-- Material for this exercise follows --

(** ** The document *)

Definition names_val (d : list (string * string)) : val := VDict (map (fun kv => (kv.1, VStr kv.2)) d).
Definition bits_val (d : list (string * bitfield)) : val :=
  VDict (map (fun kv => (kv.1, VDict [("unit", VStr (f_unit kv.2)); ("byte", VInt (f_byte kv.2));
                                      ("shift", VInt (f_shift kv.2)); ("width", VInt (f_width kv.2))])) d).
Definition table_val {A} (f : A -> val) (d : list (string * A)) : dict := map (fun kv => (kv.1, f kv.2)) d.

Definition catalog_doc (c : catalog) : dict :=
  set "__embedded__" (VDict (table_val names_val (c_embedded c)))
    (set "__bitfields__" (VDict (table_val bits_val (c_bits c)))
       (set "__ptr_targets__" (VDict (table_val names_val (c_ptrs c))) (table_val names_val (c_scalars c)))).

(** [build], of what [bpftool] printed. *)
Definition build (raw : string) : dict := catalog_doc (catalog_of (read_dump raw)).

(** ** What the catalog says of the types

    Every row of the catalog comes from a member of a struct of that name: a
    scalar from a member that is not a bitfield and whose type is a number or a
    pointer of that width, an edge from a pointer to, or an embedded value of, the
    struct it names, a bitfield from a bitfield; and a struct defined once has each
    member in one table only. *)

(** A type behind its typedefs and qualifiers. *)
Inductive resolves (ts : types) : option Z -> btype -> Prop :=
| resolves_here tid t : type_of ts tid = Some t -> is_modifier (b_kind t) = false -> resolves ts tid t
| resolves_step tid t u : type_of ts tid = Some t -> is_modifier (b_kind t) = true ->
    resolves ts (b_ref t) u -> resolves ts tid u.

Definition has_width (t : btype) (n : Z) : Prop :=
  (b_kind t = "PTR" /\ n = 8) \/ (is_number (b_kind t) = true /\ b_size t = Some n).

Definition struct_named (t : btype) (name : string) : Prop := b_kind t = "STRUCT" /\ b_name t = name.

Lemma number_not_modifier k : is_number k = true -> is_modifier k = false.
Proof. unfold is_number, is_modifier. rewrite mem_str_In. cbn [In]. by intros [<-|[<-|[<-|[<-|[]]]]]. Qed.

-- Material for this exercise concluded --

An exact copy of the entries from the line containing "Definition struct_named (t" through the last line is the expected answer.

Definition struct_named (t : btype) (name : string) : Prop := b_kind t = "STRUCT" /\ b_name t = name.

Lemma number_not_modifier k : is_number k = true -> is_modifier k = false.
Proof. unfold is_number, is_modifier. rewrite mem_str_In. cbn [In]. by intros [<-|[<-|[<-|[<-|[]]]]]. Qed.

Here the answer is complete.